Lemma keys_fold (d : seq (string * nat)) (ws : seq string) :
  uniq (map fst d) ->
  uniq (map fst (foldl (fun d w => incr (lower w) d) d ws)) /\
  forall k, k \in map fst (foldl (fun d w => incr (lower w) d) d ws) =
            (k \in map fst d) || (k \in map lower ws).
Proof.
  elim: ws d => [|x ws IH] d Hu /=; first by split=> // k; rw in_nil orbF.
  have Hu' : uniq (map fst (incr (lower x) d)).
  { rw keys_incr. case Hx: (lower x \in map fst d) => //.
    by rw rcons_uniq Hx Hu. }
  case: (IH _ Hu') => H1 H2. split=> // k.
  rw H2 keys_incr in_cons.
  case Hx: (lower x \in map fst d); last by rw mem_rcons in_cons orbA (orbC (k \in _)).
  case Ek: (k == lower x) => /=; last by [].
  by move/eqP: Ek => ->; rw Hx.
Qed.

(** The dictionary's keys come in the order of their first insertion. *)
Lemma mem_first_occ (s : seq string) x : (x \in first_occ s) = (x \in s).
Proof. by rw /first_occ mem_rev mem_undup mem_rev. Qed.

Lemma first_occ_rcons (s : seq string) x :
  first_occ (rcons s x) = if x \in s then first_occ s else rcons (first_occ s) x.
Proof. rw /first_occ rev_rcons /= mem_rev. by case: (x \in s); rw ?rev_cons. Qed.

Lemma keys_first_occ (ws : seq string) :
  map fst (count_words_occurrences ws) = first_occ (map lower ws).
Proof.
  rw /count_words_occurrences. elim/last_ind: ws => [|ws w IH] //.
  by rw foldl_rcons keys_incr IH mem_first_occ map_rcons first_occ_rcons.
Qed.

(** With distinct keys, the keys of the items of count [n] are the keys
    whose [d[k]] is [n]. *)
Lemma filter_keys (d : seq (string * nat)) n :
  uniq (map fst d) -> [seq p.1 | p <- d & p.2 == n] = [seq k <- map fst d | lookup d k == n].
Proof.
  elim: d => [|[k m] d IH] //= /andP [Hk Hu].
  have E : [seq k' <- map fst d | lookup ((k, m) :: d) k' == n] =
           [seq k' <- map fst d | lookup d k' == n].
  { apply: eq_in_filter => k' Hk'. rw lookup_cons.
    case: (eqVneq k k') => [Ekk'|_] //. by move: Hk; rw Ekk' Hk'. }
  rw E -IH // lookup_cons eqxx. by case: (m == n).
Qed.

(** ** The stable sort *)

Lemma by_count_desc_total : total by_count_desc.
Proof. move=> x y; rw /by_count_desc; exact: leq_total. Qed.

Lemma by_count_desc_trans : transitive by_count_desc.
Proof. move=> y x z Hxy Hyz; exact: leq_trans Hyz Hxy. Qed.

(** A list whose items all have the same count is already sorted. *)
Lemma same_count_path (n : nat) (x : string * nat) (l : seq (string * nat)) :
  x.2 = n -> all (fun p => p.2 == n) l -> path by_count_desc x l.
Proof.
  elim: l x => [|y l IH] x //= Hx /andP [/eqP Hy Hl].
  rw IH // andbT /by_count_desc Hx Hy. exact: leqnn.
Qed.

Lemma same_count_sorted (n : nat) (l : seq (string * nat)) :
  sorted by_count_desc [seq p <- l | p.2 == n].
Proof.
  have := filter_all (fun p => p.2 == n) l.
  case: [seq p <- l | p.2 == n] => [|x l'] //= /andP [/eqP Hx Hl].
  exact (same_count_path Hx Hl).
Qed.

(** Two lists sorted by count whose items of every count come in the same
    order are equal. *)
Lemma sorted_same_filters (r s : seq (string * nat)) :
  sorted by_count_desc r -> sorted by_count_desc s -> perm_eq r s ->
  (forall n, [seq p <- r | p.2 == n] = [seq p <- s | p.2 == n]) -> r = s.
Proof.
  elim: r s => [|x r IH] [|y s] //=; try by move=> _ _ /perm_size.
  move=> Hr Hs Hp Hf.
  have Hxy : x.2 = y.2.
  { have Hx : x \in y :: s by rw -(perm_mem Hp) mem_head.
    have Hy : y \in x :: r by rw (perm_mem Hp) mem_head.
    apply/eqP; rw eqn_leq.
    move: Hx; rw in_cons => /orP [/eqP -> |Hx]; first by rw leqnn.
    move: Hy; rw in_cons => /orP [/eqP -> |Hy]; first by rw leqnn.
    have H1 : by_count_desc y x := allP (order_path_min by_count_desc_trans Hs) x Hx.
    have H2 : by_count_desc x y := allP (order_path_min by_count_desc_trans Hr) y Hy.
    by apply/andP; split; [exact: H1|exact: H2]. }
  have Exy : x = y.
  { move: (Hf x.2); rw /= eqxx Hxy eqxx. by case. }
  subst y. have Hp' : perm_eq r s by rw perm_cons in Hp.
  congr cons; apply: IH => //; [exact: path_sorted Hr|exact: path_sorted Hs|].
  move=> n. move: (Hf n) => /=. by case: (x.2 == n) => // -[].
Qed.

(** ** The words of a text *)

(** The maximal runs of non-separator characters of a text, in order: the
    words the analyser is meant to count. *)
Definition starts_word (s : string) : bool :=
  if s is String c _ then ~~ is_separator c else false.

Definition starts_sep (s : string) : bool :=
  if s is String c _ then is_separator c else false.

Fixpoint word_runs (t : string) : seq string :=
  match t with
  | EmptyString => [::]
  | String c t' =>
      if is_separator c then word_runs t'
      else if starts_word t' then
        match word_runs t' with
        | w :: ws => String c w :: ws
        | [::] => [:: String c EmptyString]
        end
      else String c EmptyString :: word_runs t'
  end.

(** A whitespace character is a separator. *)
Lemma space_is_separator (c : ascii) : is_space c -> is_separator c.
Proof. case: c => [[] [] [] [] [] [] [] []]; vm_compute; done. Qed.

Lemma nonsep_not_space (c : ascii) : is_separator c = false -> is_space c = false.
Proof. by case Hs: (is_space c) => //; move: (space_is_separator Hs) => ->. Qed.

Lemma nonsep_not_blank (c : ascii) : is_separator c = false -> Ascii.eqb " " c = false.
Proof. by case: (Ascii.eqb_spec " " c) => // <-; vm_compute. Qed.

(** Every run is non-empty and starts with a non-separator. *)
Lemma word_runs_ok (t : string) : all starts_word (word_runs t).
Proof.
  elim: t => [|c t IH] //=. case Hc: (is_separator c) => //.
  case: (starts_word t) => /=.
  - move: IH. case: (word_runs t) => [|w ws] /=; first by rw Hc.
    by case/andP => _ ->; rw Hc.
  - by rw Hc IH.
Qed.

Lemma word_runs_starts_word (t : string) : starts_word t -> word_runs t != [::].
Proof.
  case: t => [|c t] //= Hc. rw (negbTE Hc).
  by case: (starts_word t); [case: (word_runs t)|].
Qed.

(** Joining runs with single spaces: empty exactly for no run. *)
Lemma concat_space_nonempty (R : seq string) :
  all starts_word R -> nonempty (String.concat " " R) = (R != [::]).
Proof. case: R => [|w ws] //=. case: w => [|c w] //= _. by case: ws. Qed.

Lemma concat_space_cons (c : ascii) (w : string) (ws : seq string) :
  String.concat " " (String c w :: ws) = String c (String.concat " " (w :: ws)).
Proof. by case: ws. Qed.

(** What [rstrip] leaves of the substitution: the runs joined by spaces,
    after one leading space when the text starts with separators. *)
Lemma rstrip_sub_separators (t : string) (b : bool) :
  rstrip (sub_separators t b) =
  ((if ~~ b && starts_sep t && (word_runs t != [::]) then " " else EmptyString) ++
   String.concat " " (word_runs t))%string.
Proof.
  elim: t b => [|c t IH] b; first by rw /= andbF.
  rw /=. case Hc: (is_separator c) => /=.
  - case: b => /=; first by rw IH.
    rw IH /= (concat_space_nonempty (word_runs_ok t)).
    by case: (word_runs t).
  - have Hs : is_space c = false.
    { by case Hsp: (is_space c) => //; move: (space_is_separator Hsp); rw Hc. }
    rw Hs /= IH. case Hw: (starts_word t).
    + have := word_runs_starts_word Hw. have -> : starts_sep t = false by case: t Hw {IH} => [|d t] //= /negbTE.
      by case: (word_runs t) => [|w ws] //= _; rw andbF; case: ws.
    + have Ht : t = EmptyString \/ starts_sep t.
      { case: t Hw {IH} => [|d t] /=; [by left|by move/negbFE; right]. }
      rw andbF. case: Ht => [-> //|->] /=. by case: (word_runs t).
Qed.

(** No run contains a space. *)
Lemma word_runs_blank_free (t : string) : all (fun w => ~~ has_char " " w) (word_runs t).
Proof.
  elim: t => [|c t IH] //=. case Hc: (is_separator c) => //.
  have Hb := nonsep_not_blank Hc.
  case: (starts_word t); last by cbn [all has_char]; rw Hb IH.
  by move: IH; case: (word_runs t) => [|w ws]; cbn [all has_char]; rw Hb.
Qed.

Lemma lstrip_concat_runs (R : seq string) :
  all starts_word R -> lstrip (String.concat " " R) = String.concat " " R.
Proof.
  case: R => [|w ws] // /andP [Hw _]. case: w Hw => [|c w] // /negbTE Hc.
  by rw concat_space_cons; cbn [lstrip]; rw (nonsep_not_space Hc).
Qed.

(** [re.split(" ")] of words without spaces joined by single spaces. *)
Lemma divide_blank_free (w : string) :
  has_char " " w = false -> divide_text_into_words w = [:: w].
Proof.
  elim: w => [|c w IH] //; cbn [has_char divide_text_into_words] => /norP [Hc Hw].
  by rw Ascii.eqb_sym (negbTE Hc) (IH (negbTE Hw)).
Qed.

+ + + + + + +

**What you have to do**
Return, in full, every line of these entries that holds "forall".

**Response to the task**
  forall k, k \in map fst (foldl (fun d w => incr (lower w) d) d ws) =
  (forall n, [seq p <- r | p.2 == n] = [seq p <- s | p.2 == n]) -> r = s.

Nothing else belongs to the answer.